-- Data in this exercise follows --
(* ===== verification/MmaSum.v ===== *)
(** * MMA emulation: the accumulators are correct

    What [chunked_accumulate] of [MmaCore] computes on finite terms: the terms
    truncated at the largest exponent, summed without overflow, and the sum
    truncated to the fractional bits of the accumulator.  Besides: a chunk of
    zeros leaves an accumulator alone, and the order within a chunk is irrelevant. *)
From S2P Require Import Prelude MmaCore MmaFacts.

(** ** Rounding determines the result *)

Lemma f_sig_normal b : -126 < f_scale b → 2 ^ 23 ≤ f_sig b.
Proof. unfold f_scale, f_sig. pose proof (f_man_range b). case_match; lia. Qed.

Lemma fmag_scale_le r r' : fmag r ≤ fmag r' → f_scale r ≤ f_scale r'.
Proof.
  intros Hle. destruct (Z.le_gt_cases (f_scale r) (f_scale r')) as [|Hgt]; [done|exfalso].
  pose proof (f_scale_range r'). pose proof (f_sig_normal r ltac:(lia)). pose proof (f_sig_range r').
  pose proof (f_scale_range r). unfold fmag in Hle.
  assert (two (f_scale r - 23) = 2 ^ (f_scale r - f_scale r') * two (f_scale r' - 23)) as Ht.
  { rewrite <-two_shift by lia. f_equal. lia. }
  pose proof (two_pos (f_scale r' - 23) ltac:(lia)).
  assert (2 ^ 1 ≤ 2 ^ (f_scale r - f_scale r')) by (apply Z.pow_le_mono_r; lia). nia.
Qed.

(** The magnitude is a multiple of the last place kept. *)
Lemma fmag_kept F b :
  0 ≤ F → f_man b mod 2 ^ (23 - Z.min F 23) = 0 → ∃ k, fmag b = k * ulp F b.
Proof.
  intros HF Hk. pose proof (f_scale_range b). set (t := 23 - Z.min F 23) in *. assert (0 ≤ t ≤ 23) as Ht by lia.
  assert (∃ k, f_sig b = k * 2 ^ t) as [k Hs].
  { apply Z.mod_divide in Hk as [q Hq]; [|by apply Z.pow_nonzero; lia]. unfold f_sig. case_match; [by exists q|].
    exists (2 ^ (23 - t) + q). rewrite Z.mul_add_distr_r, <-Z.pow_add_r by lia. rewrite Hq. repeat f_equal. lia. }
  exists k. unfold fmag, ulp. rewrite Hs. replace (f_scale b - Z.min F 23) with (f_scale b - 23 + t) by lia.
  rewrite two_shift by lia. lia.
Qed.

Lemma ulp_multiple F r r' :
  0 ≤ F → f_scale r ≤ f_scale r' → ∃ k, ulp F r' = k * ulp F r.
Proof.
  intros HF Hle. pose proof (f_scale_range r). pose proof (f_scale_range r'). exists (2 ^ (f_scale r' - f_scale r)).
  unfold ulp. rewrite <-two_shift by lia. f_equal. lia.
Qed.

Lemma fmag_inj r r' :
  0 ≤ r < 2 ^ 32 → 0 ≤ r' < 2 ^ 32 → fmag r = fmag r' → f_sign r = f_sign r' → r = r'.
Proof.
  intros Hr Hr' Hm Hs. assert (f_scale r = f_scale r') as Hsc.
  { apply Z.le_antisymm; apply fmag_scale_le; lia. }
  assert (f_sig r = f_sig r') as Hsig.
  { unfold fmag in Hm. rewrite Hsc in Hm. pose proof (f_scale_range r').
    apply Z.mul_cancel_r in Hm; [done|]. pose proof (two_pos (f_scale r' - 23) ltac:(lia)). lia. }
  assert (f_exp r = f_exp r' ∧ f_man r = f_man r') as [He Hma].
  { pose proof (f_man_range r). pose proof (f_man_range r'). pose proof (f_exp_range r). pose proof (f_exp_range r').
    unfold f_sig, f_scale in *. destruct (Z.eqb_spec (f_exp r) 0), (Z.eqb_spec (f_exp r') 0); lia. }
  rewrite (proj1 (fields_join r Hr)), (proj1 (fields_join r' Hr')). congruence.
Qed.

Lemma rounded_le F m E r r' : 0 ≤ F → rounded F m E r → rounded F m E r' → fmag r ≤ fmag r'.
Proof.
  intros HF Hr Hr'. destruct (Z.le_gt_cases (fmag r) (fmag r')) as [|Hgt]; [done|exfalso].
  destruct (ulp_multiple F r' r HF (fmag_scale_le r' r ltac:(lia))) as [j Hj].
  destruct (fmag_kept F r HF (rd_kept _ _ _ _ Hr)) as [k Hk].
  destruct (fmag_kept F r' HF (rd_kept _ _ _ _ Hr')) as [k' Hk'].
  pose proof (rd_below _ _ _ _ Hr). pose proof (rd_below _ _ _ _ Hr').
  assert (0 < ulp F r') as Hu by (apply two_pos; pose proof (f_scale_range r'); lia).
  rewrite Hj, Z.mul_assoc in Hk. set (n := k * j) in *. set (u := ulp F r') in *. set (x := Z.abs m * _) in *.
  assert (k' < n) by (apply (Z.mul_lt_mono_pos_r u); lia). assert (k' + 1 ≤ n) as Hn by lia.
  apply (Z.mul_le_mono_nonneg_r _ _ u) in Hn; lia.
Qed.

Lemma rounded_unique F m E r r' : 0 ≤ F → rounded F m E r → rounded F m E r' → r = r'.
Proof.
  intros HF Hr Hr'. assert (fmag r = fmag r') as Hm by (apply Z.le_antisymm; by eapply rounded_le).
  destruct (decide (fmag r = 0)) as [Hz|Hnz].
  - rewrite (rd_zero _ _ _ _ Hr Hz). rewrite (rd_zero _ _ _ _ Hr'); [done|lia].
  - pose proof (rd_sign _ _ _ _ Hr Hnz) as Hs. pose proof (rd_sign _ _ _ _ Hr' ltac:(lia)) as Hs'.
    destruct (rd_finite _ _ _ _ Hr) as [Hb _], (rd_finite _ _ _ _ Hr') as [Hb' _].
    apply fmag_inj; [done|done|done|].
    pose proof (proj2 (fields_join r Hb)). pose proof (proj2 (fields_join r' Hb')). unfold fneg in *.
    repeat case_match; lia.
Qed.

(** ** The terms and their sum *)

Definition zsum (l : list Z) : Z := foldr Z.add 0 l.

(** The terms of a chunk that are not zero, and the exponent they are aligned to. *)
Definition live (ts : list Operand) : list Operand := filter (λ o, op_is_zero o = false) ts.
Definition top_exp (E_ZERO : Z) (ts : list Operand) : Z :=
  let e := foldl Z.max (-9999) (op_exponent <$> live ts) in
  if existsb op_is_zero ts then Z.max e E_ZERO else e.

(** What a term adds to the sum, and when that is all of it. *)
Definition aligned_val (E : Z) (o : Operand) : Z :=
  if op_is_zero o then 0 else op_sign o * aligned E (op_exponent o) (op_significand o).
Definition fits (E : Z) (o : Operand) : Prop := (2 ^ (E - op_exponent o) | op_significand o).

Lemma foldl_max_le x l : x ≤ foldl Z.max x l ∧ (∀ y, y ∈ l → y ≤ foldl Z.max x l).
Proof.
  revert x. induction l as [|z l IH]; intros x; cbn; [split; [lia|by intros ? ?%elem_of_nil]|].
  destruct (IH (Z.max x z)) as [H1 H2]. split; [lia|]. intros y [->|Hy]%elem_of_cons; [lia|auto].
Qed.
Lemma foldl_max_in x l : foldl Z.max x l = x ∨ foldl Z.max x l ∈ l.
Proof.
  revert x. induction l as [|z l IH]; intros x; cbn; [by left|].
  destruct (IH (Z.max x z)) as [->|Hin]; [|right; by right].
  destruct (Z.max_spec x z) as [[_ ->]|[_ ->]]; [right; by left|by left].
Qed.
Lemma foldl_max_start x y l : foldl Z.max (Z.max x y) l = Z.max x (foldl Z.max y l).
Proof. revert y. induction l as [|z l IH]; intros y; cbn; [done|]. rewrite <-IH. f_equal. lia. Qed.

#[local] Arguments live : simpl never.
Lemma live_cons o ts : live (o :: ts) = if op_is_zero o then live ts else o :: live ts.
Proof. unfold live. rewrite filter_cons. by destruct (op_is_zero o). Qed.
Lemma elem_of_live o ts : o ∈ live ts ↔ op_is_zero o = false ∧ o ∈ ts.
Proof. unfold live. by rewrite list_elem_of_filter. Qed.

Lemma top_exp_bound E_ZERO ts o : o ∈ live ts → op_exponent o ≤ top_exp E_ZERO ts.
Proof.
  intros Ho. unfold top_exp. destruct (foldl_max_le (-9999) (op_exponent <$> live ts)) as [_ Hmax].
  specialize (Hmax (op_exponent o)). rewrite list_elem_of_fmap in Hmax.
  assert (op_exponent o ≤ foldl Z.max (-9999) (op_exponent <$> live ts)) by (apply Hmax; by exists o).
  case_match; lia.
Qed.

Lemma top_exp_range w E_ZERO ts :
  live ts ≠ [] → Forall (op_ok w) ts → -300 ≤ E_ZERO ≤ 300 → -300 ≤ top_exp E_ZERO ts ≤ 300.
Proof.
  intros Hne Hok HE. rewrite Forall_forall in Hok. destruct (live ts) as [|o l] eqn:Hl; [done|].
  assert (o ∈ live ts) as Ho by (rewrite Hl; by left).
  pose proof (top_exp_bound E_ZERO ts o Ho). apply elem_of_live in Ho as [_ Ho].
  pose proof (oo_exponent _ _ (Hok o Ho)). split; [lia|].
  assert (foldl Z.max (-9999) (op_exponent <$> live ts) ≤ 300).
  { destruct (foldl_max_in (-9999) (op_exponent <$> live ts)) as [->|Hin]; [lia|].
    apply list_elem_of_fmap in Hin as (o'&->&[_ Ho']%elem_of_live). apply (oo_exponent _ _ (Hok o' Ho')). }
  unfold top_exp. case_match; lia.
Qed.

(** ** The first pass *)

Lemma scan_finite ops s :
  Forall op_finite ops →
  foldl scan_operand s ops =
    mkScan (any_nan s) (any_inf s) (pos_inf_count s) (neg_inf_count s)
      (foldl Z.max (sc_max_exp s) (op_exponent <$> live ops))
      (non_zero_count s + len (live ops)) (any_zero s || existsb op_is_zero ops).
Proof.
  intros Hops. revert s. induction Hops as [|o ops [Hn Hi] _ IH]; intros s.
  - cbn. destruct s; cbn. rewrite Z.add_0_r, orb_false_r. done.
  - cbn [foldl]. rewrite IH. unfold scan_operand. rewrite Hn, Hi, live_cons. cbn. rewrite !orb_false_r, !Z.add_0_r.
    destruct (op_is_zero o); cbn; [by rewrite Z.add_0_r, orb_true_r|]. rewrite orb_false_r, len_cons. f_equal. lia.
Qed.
-- Data in this exercise concluded --
* Exercise prompt: Look above for the line containing "Proof. revert y.". Output from there through the line containing "Lemma live_cons o", exactly and inclusively.

* Solved problem:
Proof. revert y. induction l as [|z l IH]; intros y; cbn; [done|]. rewrite <-IH. f_equal. lia. Qed.

#[local] Arguments live : simpl never.
Lemma live_cons o ts : live (o :: ts) = if op_is_zero o then live ts else o :: live ts.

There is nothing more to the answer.